[SUPPLIED ENTRIES Boundary: Start]

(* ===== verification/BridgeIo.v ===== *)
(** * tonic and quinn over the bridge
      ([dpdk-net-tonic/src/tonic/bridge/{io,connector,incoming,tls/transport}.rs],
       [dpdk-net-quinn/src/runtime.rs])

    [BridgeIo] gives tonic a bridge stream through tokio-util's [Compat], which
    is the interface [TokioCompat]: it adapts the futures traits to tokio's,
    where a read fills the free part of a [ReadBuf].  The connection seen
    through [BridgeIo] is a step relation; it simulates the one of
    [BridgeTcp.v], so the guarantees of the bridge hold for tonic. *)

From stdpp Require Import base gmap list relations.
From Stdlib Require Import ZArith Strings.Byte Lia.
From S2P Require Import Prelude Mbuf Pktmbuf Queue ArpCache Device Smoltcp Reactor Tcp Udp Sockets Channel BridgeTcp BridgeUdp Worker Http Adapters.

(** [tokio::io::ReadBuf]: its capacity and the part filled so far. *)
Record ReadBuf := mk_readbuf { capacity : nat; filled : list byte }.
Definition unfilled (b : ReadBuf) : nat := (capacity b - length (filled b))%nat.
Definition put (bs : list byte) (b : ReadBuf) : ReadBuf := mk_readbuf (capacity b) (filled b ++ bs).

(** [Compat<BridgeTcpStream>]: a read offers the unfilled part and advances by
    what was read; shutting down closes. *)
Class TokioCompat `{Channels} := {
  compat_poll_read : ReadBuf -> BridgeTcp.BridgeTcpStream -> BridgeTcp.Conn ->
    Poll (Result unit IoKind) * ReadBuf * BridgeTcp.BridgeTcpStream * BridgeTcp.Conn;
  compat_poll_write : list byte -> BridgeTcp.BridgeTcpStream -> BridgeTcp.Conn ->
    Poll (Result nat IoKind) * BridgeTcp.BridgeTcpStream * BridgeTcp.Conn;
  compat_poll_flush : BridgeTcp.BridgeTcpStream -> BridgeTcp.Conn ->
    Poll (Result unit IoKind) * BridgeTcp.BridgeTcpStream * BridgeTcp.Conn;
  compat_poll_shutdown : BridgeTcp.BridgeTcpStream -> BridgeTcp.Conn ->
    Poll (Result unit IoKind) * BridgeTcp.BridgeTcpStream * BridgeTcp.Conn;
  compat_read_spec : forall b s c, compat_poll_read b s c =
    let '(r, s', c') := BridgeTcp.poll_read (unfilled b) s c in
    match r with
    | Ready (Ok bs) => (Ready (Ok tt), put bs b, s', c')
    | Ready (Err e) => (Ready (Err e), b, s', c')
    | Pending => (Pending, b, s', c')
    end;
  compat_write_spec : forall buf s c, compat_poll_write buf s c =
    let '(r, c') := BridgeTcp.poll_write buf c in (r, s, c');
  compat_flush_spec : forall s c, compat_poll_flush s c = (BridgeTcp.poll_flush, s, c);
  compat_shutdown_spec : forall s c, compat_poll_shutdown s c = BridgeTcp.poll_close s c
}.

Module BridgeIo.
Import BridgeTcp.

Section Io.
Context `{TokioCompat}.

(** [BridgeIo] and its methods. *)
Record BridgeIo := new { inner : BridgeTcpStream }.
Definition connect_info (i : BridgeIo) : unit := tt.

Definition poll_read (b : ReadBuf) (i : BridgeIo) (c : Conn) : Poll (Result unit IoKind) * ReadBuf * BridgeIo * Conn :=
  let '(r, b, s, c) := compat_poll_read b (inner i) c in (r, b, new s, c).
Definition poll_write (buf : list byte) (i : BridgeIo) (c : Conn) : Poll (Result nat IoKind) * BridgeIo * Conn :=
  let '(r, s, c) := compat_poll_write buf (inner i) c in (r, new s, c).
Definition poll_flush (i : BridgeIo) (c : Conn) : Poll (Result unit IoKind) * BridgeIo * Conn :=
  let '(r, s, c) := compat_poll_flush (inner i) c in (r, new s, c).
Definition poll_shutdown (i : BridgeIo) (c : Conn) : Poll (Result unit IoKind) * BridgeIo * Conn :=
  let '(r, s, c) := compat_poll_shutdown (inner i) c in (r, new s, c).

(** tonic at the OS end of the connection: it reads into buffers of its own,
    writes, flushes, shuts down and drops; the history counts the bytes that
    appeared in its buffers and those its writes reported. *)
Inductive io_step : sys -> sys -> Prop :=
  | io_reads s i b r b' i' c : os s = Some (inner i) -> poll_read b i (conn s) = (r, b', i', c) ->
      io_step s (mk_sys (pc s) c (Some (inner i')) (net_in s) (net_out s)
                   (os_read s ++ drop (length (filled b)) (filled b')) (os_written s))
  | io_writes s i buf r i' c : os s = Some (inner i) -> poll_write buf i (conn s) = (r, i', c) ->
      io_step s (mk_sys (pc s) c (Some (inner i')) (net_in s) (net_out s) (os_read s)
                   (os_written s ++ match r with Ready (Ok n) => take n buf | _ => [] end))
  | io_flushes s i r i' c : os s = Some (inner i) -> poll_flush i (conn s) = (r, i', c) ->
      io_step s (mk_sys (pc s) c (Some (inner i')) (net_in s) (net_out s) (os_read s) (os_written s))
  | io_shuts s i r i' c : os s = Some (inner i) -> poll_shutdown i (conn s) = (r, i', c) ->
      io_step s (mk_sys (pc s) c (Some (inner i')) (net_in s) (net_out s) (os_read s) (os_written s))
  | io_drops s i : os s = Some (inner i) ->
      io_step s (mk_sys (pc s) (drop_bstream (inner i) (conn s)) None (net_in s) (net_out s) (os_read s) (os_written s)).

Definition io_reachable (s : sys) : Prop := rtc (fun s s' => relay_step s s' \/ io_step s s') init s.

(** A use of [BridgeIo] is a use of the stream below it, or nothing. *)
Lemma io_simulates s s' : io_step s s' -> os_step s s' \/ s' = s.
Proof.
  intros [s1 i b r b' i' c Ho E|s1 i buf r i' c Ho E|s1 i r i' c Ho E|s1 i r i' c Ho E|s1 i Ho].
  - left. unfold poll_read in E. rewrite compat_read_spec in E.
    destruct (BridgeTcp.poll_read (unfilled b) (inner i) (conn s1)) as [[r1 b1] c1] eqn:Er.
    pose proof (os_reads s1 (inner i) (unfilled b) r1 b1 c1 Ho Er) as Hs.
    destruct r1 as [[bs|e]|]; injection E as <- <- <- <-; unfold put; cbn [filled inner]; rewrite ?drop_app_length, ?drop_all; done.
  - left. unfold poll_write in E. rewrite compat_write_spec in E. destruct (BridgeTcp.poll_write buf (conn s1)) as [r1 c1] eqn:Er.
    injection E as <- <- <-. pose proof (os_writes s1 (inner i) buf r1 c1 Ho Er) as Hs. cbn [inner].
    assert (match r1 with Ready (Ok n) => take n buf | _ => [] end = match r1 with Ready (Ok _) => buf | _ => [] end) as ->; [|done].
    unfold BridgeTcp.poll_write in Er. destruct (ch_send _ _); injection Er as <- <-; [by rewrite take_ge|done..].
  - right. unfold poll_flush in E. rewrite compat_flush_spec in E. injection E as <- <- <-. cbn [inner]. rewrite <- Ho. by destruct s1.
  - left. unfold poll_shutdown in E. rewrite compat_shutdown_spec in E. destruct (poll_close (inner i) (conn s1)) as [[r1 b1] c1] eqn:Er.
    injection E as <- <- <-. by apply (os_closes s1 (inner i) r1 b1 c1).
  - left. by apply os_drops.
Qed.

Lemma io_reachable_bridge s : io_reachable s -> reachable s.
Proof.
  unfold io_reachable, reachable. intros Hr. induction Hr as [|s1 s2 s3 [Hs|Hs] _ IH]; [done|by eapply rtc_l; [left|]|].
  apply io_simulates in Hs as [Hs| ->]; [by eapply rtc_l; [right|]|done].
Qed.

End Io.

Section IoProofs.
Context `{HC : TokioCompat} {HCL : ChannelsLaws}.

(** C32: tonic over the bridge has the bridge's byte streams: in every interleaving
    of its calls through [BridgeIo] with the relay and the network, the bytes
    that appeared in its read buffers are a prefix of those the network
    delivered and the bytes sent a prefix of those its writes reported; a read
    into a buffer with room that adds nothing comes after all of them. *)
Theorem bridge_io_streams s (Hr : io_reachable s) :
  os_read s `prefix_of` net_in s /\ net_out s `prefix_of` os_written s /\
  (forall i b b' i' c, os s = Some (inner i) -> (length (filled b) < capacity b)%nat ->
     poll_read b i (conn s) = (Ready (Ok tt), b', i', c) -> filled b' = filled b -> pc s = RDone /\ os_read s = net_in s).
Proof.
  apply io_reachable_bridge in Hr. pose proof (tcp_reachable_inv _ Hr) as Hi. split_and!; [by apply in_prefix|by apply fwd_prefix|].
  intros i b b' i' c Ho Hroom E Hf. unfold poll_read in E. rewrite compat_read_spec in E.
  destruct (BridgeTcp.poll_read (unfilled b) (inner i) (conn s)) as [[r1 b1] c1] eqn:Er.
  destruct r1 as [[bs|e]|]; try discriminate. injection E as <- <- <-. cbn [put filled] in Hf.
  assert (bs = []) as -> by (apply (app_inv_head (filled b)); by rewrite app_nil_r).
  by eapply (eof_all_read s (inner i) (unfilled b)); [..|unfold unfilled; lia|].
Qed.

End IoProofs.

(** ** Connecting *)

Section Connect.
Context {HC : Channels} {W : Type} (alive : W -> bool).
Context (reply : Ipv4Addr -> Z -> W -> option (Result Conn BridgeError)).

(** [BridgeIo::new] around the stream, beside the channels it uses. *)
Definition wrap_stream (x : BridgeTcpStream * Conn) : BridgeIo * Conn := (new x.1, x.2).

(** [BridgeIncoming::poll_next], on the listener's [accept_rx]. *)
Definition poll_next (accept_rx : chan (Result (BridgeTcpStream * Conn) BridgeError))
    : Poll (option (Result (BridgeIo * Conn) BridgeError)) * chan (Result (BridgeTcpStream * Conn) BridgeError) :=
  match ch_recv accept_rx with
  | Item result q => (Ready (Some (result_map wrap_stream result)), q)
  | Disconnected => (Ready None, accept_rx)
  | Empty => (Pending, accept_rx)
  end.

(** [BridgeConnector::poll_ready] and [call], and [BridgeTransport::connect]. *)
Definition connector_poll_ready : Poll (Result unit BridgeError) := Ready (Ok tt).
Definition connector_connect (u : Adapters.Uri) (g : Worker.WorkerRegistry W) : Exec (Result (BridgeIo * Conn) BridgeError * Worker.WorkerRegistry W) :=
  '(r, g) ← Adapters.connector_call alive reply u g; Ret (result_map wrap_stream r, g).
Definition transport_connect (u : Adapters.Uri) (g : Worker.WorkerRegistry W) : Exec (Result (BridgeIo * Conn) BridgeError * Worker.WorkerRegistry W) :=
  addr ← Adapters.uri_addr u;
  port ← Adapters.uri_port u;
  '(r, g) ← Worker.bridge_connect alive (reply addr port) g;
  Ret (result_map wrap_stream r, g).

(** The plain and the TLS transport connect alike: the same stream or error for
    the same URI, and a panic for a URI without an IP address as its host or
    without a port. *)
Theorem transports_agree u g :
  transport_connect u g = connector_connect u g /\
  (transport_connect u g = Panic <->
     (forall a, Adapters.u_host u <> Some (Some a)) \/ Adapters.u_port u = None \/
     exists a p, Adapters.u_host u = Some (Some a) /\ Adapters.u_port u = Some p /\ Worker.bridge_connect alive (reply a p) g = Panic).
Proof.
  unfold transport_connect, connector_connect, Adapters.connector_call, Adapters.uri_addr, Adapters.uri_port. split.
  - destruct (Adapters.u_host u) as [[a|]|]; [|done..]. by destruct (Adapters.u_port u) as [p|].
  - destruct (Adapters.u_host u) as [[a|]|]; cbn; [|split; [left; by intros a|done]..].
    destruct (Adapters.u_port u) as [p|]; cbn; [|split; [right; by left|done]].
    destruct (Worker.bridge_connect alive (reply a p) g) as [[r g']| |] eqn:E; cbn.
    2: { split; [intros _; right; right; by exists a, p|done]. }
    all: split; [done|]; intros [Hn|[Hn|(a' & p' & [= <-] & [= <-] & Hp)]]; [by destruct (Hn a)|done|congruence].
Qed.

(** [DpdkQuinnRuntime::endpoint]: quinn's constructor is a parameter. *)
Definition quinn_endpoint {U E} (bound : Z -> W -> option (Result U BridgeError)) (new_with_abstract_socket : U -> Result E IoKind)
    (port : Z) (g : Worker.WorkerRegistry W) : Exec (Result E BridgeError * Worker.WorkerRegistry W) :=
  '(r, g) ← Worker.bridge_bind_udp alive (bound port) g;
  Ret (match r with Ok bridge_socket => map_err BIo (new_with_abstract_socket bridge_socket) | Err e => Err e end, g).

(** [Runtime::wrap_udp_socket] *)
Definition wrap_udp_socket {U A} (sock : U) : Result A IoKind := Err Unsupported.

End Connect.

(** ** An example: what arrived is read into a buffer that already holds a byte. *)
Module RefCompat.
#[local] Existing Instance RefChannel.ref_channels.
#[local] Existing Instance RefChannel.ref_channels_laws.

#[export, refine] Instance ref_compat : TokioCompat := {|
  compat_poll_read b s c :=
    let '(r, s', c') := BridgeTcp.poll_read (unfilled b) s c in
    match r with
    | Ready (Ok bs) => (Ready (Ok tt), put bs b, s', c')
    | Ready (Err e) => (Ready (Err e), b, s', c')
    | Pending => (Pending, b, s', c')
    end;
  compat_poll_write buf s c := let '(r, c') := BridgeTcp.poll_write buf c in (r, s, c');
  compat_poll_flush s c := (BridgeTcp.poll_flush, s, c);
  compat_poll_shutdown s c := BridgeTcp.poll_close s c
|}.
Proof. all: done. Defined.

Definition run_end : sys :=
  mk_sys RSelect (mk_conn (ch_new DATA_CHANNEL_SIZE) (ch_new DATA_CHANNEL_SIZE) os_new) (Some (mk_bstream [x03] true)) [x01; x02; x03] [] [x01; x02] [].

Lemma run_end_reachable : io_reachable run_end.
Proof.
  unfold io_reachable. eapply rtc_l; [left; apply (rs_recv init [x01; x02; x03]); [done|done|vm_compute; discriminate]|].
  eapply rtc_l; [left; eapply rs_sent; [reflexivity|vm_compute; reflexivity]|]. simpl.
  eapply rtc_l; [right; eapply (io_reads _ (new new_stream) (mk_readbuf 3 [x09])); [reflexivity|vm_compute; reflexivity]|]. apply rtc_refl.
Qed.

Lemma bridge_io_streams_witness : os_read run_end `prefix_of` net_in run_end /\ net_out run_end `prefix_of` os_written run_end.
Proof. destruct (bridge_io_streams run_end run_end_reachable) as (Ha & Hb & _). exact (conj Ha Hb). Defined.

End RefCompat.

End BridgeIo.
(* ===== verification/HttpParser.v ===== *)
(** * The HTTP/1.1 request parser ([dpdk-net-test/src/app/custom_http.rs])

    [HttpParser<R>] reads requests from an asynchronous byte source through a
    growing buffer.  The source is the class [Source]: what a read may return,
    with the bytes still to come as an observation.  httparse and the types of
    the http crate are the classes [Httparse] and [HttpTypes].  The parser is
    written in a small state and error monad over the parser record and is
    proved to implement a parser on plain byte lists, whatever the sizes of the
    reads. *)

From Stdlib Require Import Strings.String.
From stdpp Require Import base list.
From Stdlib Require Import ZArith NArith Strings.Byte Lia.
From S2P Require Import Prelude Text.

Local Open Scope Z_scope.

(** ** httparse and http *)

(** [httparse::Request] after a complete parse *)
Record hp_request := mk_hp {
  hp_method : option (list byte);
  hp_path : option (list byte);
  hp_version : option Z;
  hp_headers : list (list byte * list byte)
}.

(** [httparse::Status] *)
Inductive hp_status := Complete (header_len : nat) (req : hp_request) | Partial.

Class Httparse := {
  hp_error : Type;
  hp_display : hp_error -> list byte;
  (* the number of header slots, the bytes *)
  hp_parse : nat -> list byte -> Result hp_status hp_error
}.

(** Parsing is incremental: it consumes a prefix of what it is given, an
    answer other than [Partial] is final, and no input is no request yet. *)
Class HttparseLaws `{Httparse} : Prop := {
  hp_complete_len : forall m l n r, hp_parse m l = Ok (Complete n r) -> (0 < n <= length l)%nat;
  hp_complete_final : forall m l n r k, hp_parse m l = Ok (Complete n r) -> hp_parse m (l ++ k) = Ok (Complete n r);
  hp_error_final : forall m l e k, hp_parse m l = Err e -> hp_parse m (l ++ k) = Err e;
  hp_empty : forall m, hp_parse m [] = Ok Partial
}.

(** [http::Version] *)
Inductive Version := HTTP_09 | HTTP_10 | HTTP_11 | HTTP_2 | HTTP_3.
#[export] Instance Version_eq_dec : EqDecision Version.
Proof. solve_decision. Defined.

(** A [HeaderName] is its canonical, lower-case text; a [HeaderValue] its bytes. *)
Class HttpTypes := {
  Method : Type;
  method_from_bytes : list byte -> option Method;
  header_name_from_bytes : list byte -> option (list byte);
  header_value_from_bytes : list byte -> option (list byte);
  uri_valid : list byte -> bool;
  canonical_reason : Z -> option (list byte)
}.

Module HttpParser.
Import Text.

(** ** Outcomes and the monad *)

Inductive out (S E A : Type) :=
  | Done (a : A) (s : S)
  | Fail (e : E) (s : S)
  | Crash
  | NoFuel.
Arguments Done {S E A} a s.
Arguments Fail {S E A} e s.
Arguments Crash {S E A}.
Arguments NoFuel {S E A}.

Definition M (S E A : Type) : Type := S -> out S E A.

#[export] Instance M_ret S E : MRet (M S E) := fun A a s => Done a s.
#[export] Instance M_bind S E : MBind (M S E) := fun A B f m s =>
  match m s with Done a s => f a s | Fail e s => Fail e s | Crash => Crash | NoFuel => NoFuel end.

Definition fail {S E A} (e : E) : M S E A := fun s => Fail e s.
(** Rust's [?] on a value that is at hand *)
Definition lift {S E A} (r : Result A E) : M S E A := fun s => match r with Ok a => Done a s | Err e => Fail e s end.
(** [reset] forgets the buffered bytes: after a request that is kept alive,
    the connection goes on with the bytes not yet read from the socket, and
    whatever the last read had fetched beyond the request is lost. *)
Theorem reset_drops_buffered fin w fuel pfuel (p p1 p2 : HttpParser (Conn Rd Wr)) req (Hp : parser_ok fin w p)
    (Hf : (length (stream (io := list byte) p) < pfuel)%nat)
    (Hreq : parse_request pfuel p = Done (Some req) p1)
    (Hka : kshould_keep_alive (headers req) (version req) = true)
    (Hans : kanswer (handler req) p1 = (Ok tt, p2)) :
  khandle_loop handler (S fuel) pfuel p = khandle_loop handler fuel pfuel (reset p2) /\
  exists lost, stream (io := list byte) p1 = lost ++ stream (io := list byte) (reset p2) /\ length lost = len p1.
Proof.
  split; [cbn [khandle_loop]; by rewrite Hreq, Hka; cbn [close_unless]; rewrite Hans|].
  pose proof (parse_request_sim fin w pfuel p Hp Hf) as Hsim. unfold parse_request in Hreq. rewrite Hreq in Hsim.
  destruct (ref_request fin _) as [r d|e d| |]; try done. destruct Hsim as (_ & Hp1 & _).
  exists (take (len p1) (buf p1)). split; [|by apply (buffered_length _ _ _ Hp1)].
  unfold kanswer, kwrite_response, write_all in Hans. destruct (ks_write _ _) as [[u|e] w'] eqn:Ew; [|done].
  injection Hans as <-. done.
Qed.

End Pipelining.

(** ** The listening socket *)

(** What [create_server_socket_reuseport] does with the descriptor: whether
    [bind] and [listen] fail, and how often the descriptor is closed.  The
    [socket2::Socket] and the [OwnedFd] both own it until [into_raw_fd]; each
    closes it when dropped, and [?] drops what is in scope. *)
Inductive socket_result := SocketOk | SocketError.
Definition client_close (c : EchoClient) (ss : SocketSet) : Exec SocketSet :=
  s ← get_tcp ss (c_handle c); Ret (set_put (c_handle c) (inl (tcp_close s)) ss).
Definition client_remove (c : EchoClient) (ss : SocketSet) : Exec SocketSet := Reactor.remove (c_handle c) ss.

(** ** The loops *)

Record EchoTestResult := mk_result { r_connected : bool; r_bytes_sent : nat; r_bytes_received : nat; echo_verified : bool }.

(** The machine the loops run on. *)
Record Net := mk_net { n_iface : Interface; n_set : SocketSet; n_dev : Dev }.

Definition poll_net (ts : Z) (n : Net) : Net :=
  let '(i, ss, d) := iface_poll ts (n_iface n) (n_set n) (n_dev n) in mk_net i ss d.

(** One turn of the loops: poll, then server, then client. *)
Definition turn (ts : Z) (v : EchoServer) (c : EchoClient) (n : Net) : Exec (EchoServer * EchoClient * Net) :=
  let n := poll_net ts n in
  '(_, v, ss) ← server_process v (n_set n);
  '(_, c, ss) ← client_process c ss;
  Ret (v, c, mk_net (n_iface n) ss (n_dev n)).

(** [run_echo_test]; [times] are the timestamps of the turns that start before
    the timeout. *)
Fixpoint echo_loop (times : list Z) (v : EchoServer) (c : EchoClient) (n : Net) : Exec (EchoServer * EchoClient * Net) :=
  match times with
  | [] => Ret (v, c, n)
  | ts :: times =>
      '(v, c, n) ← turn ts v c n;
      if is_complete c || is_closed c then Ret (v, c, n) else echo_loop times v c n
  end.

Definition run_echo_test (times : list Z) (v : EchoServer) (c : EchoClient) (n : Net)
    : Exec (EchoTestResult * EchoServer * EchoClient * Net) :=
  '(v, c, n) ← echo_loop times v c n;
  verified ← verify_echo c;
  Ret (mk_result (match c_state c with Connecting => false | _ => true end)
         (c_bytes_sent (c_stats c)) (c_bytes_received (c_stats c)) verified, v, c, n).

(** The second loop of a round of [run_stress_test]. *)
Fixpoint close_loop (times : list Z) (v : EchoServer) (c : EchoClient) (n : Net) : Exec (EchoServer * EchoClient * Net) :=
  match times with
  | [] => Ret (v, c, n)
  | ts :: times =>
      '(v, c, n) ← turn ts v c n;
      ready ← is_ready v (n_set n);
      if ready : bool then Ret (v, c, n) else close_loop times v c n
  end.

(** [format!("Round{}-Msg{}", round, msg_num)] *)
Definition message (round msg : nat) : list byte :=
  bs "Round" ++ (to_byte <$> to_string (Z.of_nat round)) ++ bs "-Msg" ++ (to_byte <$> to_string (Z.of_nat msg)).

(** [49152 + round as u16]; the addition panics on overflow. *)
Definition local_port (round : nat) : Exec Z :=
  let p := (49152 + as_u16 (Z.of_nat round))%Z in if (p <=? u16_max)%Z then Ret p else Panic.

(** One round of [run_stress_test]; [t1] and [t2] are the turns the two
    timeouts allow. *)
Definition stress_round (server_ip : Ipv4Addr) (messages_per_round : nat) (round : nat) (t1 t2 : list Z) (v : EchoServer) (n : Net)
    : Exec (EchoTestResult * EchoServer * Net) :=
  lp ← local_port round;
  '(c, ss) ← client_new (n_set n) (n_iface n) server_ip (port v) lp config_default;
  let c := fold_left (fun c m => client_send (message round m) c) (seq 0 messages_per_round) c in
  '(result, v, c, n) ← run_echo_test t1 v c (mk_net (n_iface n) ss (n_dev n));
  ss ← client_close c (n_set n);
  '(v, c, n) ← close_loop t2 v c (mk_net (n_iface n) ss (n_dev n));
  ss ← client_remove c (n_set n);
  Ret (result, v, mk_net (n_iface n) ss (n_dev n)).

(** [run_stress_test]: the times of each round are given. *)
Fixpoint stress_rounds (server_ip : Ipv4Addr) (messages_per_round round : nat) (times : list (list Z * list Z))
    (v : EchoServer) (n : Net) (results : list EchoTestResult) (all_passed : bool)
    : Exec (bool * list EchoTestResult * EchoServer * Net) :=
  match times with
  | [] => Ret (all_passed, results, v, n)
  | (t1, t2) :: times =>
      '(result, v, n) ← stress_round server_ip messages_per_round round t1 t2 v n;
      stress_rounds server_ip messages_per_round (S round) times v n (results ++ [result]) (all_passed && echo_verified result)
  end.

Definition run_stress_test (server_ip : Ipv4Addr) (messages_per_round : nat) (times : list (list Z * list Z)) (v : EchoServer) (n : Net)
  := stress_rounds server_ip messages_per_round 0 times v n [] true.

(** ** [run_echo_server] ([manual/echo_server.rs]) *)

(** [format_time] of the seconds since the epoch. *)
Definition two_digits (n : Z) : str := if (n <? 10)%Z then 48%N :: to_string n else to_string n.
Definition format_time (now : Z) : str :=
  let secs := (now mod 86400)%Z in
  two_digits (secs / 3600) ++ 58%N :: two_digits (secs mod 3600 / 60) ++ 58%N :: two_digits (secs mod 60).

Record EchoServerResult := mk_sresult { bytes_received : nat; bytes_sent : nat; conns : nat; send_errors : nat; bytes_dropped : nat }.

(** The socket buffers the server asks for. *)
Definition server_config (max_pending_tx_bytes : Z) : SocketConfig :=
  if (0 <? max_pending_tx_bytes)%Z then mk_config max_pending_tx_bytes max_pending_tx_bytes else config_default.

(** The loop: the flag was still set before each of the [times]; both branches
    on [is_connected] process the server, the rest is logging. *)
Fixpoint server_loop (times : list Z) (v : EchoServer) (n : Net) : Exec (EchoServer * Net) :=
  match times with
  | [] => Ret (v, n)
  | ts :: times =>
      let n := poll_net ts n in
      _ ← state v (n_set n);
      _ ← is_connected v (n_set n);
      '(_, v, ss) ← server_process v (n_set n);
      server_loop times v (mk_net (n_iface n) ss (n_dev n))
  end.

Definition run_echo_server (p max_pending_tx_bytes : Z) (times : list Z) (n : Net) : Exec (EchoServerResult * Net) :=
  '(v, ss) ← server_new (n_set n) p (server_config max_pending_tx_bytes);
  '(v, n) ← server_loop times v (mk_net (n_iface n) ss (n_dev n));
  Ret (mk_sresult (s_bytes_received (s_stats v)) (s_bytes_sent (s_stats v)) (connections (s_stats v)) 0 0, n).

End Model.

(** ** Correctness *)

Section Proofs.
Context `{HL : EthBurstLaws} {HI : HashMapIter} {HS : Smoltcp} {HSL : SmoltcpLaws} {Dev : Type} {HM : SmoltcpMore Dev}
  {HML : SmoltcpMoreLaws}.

[SUPPLIED ENTRIES Boundary: End]

# TASK OBJECTIVE
Each line from the start of the records through the line holding "[dpdk-net-quinn/src/runtime.rs])" must be returned exactly; nothing else belongs in the answer.

# REPLY TO THE TASK
(* ===== verification/BridgeIo.v ===== *)
(** * tonic and quinn over the bridge
      ([dpdk-net-tonic/src/tonic/bridge/{io,connector,incoming,tls/transport}.rs],
       [dpdk-net-quinn/src/runtime.rs])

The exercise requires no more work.